Work to be completed: Check each line of the data below for the string "true", then report how many lines have it and nothing else.

Saved data entries
--- START ---
(* ===== verification/UploadPack.v ===== *)
(** * The protocol-v2 fetch endpoint ([src/protocol/upload_pack.rs])

    Requests are parsed, dispatched on their command, and answered: [ls-refs],
    [fetch], [object-format] and [object-info].  Planning a fetch is in
    PlanPack.v, streaming its pack in Stream.v; metrics, tracing and timings
    are not modelled. *)

From S2P Require Import Prelude Bytes GixHash Values Zlib PackDelta PackOut Store GixObject Walk Graph Discovery Collect.
From S2P Require Import Effects Promote Repo PlanPack Pkt Errors Http Advertise Stream.
From stdpp Require Import gmap strings sorting.
From Stdlib Require Import Lia.

Definition RESULT_CONTENT_TYPE : bytes := bs "application/x-git-upload-pack-result".
Definition MAX_SYMREF_DEPTH : nat := 5.
Definition MAX_PEEL_DEPTH : nat := 5.

(** ** Requests *)

Record Request : Type := mkRequest {
  rq_command : bytes;
  rq_object_format : option bytes;
  rq_args : list bytes;
}.

Inductive ParseError : Set := MalformedRequest.

Record FetchArgs (Oid : Type) : Type := mkFetchArgs {
  fa_wants : list Oid;
  fa_haves : list Oid;
  fa_done : bool;
  fa_no_progress : bool;
  fa_ofs_delta : bool;
  fa_filter : FilterSpec;
}.
Arguments mkFetchArgs {Oid}.
Arguments fa_wants {Oid}.
Arguments fa_haves {Oid}.
Arguments fa_done {Oid}.
Arguments fa_no_progress {Oid}.
Arguments fa_ofs_delta {Oid}.
Arguments fa_filter {Oid}.

Record ObjectInfoArgs (Oid : Type) : Type := mkObjectInfoArgs { oi_size : bool; oi_oids : list Oid }.
Arguments mkObjectInfoArgs {Oid}.
Arguments oi_size {Oid}.
Arguments oi_oids {Oid}.

Record LsRefsArgs : Type := mkLsRefsArgs {
  lr_prefixes : list bytes;
  lr_symrefs : bool;
  lr_peel : bool;
  lr_unborn : bool;
}.

Inductive Resolution (Oid : Type) : Type := Resolved (oid : Oid) | Dangling | TooDeep.
Arguments Resolved {Oid}.
Arguments Dangling {Oid}.
Arguments TooDeep {Oid}.

Inductive LsRefsError (Oid StoreErr ObjErr DecodeError PktErr : Type) : Type :=
  | LsStore (e : StoreErr)
  | LsObjects (e : ObjErr)
  | LsDecode (oid : Oid) (source : DecodeError)
  | LsIo (e : PktErr).
Arguments LsStore {Oid StoreErr ObjErr DecodeError PktErr}.
Arguments LsObjects {Oid StoreErr ObjErr DecodeError PktErr}.
Arguments LsDecode {Oid StoreErr ObjErr DecodeError PktErr}.
Arguments LsIo {Oid StoreErr ObjErr DecodeError PktErr}.

#[export] Instance classify_ls_refs {Oid StoreErr ObjErr DecodeError PktErr} `{Classify StoreErr, Classify ObjErr} :
    Classify (LsRefsError Oid StoreErr ObjErr DecodeError PktErr) :=
  fun err =>
    match err with
    | LsStore e => class e
    | LsObjects e => class e
    | LsDecode _ _ | LsIo _ => ServerFault
    end.

Section parse.
Context {PktErr : Type} {Pk : PktLib PktErr} {Oid : Type} {OL : OidLib Oid}.

(** The loop over the packets; every packet takes at least a byte. *)
Fixpoint parse_packets (fuel : nat) (body : bytes) (command object_format : option bytes)
    (args : list bytes) (in_args : bool) : result ParseError Request :=
  match fuel with
  | O => Err MalformedRequest
  | S fuel' =>
      match pkt_streaming body with
      | None => Err MalformedRequest
      | Some (line, consumed) =>
          let body := drop consumed body in
          match line with
          | PktFlush =>
              match command with
              | Some command => Ok (mkRequest command object_format args)
              | None => Err MalformedRequest
              end
          | PktDelimiter =>
              if in_args then Err MalformedRequest
              else parse_packets fuel' body command object_format args true
          | PktData data =>
              match line_text data with
              | None => Err MalformedRequest
              | Some text =>
                  if in_args then parse_packets fuel' body command object_format (args ++ [text]) in_args
                  else
                    match Prelude.strip_prefix (bs "command=") text with
                    | Some name =>
                        match command with
                        | Some _ => Err MalformedRequest
                        | None => parse_packets fuel' body (Some name) object_format args in_args
                        end
                    | None =>
                        match Prelude.strip_prefix (bs "object-format=") text with
                        | Some format => parse_packets fuel' body command (Some format) args in_args
                        | None => parse_packets fuel' body command object_format args in_args
                        end
                    end
              end
          | PktResponseEnd => Err MalformedRequest
          end
      end
  end.

Definition parse_request (body : bytes) : result ParseError Request :=
  parse_packets (S (length body)) body None None [] false.

(** The loop of [FetchArgs::parse]; the error is the [ERR] message. *)
Fixpoint parse_fetch (args : list bytes) (parsed : FetchArgs Oid) : result bytes (FetchArgs Oid) :=
  match args with
  | [] => Ok parsed
  | arg :: args' =>
      let 'mkFetchArgs wants haves done no_progress ofs_delta filter := parsed in
      match Prelude.strip_prefix (bs "want ") arg with
      | Some hex =>
          let? oid := ok_or (oid_from_hex hex) (bs "invalid want: " ++ hex) in
          parse_fetch args' (mkFetchArgs (wants ++ [oid]) haves done no_progress ofs_delta filter)
      | None =>
      match Prelude.strip_prefix (bs "have ") arg with
      | Some hex =>
          let? oid := ok_or (oid_from_hex hex) (bs "invalid have: " ++ hex) in
          parse_fetch args' (mkFetchArgs wants (haves ++ [oid]) done no_progress ofs_delta filter)
      | None =>
      match Prelude.strip_prefix (bs "filter ") arg with
      | Some spec =>
          let? filter := ok_or (filter_parse spec) (bs "unsupported filter: " ++ spec) in
          parse_fetch args' (mkFetchArgs wants haves done no_progress ofs_delta filter)
      | None =>
          if decide (arg = bs "done") then
            parse_fetch args' (mkFetchArgs wants haves true no_progress ofs_delta filter)
          else if decide (arg = bs "no-progress") then
            parse_fetch args' (mkFetchArgs wants haves done true ofs_delta filter)
          else if decide (arg = bs "ofs-delta") then
            parse_fetch args' (mkFetchArgs wants haves done no_progress true filter)
          else if decide (arg = bs "thin-pack" \/ arg = bs "include-tag") then parse_fetch args' parsed
          else Err (bs "unexpected fetch argument: " ++ arg)
      end end end
  end.

Definition FetchArgs_default : FetchArgs Oid := mkFetchArgs [] [] false false false FilterNone.
Definition FetchArgs_parse (args : list bytes) : result bytes (FetchArgs Oid) := parse_fetch args FetchArgs_default.

Fixpoint parse_object_info (args : list bytes) (parsed : ObjectInfoArgs Oid) : result bytes (ObjectInfoArgs Oid) :=
  match args with
  | [] => Ok parsed
  | arg :: args' =>
      match Prelude.strip_prefix (bs "oid ") arg with
      | Some hex =>
          let? oid := ok_or (oid_from_hex hex) (bs "invalid oid: " ++ hex) in
          parse_object_info args' (mkObjectInfoArgs (oi_size parsed) (oi_oids parsed ++ [oid]))
      | None =>
          if decide (arg = bs "size") then parse_object_info args' (mkObjectInfoArgs true (oi_oids parsed))
          else Err (bs "unexpected object-info argument: " ++ arg)
      end
  end.

Definition ObjectInfoArgs_parse (args : list bytes) : result bytes (ObjectInfoArgs Oid) :=
  parse_object_info args (mkObjectInfoArgs false []).

(** The error is the argument itself. *)
Fixpoint parse_ls_refs (args : list bytes) (parsed : LsRefsArgs) : result bytes LsRefsArgs :=
  match args with
  | [] => Ok parsed
  | arg :: args' =>
      let 'mkLsRefsArgs prefixes symrefs peel unborn := parsed in
      match Prelude.strip_prefix (bs "ref-prefix ") arg with
      | Some prefix => parse_ls_refs args' (mkLsRefsArgs (prefixes ++ [prefix]) symrefs peel unborn)
      | None =>
          if decide (arg = bs "symrefs") then parse_ls_refs args' (mkLsRefsArgs prefixes true peel unborn)
          else if decide (arg = bs "peel") then parse_ls_refs args' (mkLsRefsArgs prefixes symrefs true unborn)
          else if decide (arg = bs "unborn") then parse_ls_refs args' (mkLsRefsArgs prefixes symrefs peel true)
          else Err arg
      end
  end.

Definition LsRefsArgs_parse (args : list bytes) : result bytes LsRefsArgs :=
  parse_ls_refs args (mkLsRefsArgs [] false false false).

(** ** The grammar of a request *)

(** The texts of data lines, newlines dropped. *)
Definition texts (lines ts : list bytes) : Prop := Forall2 (fun d t => line_text d = Some t) lines ts.

Definition commands (ts : list bytes) : list bytes := omap (Prelude.strip_prefix (bs "command=")) ts.
Definition formats (ts : list bytes) : list bytes := omap (Prelude.strip_prefix (bs "object-format=")) ts.

(** An optional value and those after it: the last one. *)
Definition latest (o : option bytes) (l : list bytes) : option bytes :=
  match last l with Some x => Some x | None => o end.

Lemma latest_cons o x l : latest o (x :: l) = latest (Some x) l.
Proof. unfold latest. rewrite last_cons. by destruct (last l). Qed.

Lemma format_not_command t f : Prelude.strip_prefix (bs "object-format=") t = Some f ->
  Prelude.strip_prefix (bs "command=") t = None.
Proof. intros ->%strip_prefix_Some. done. Qed.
--- END ---
Worked solution: 8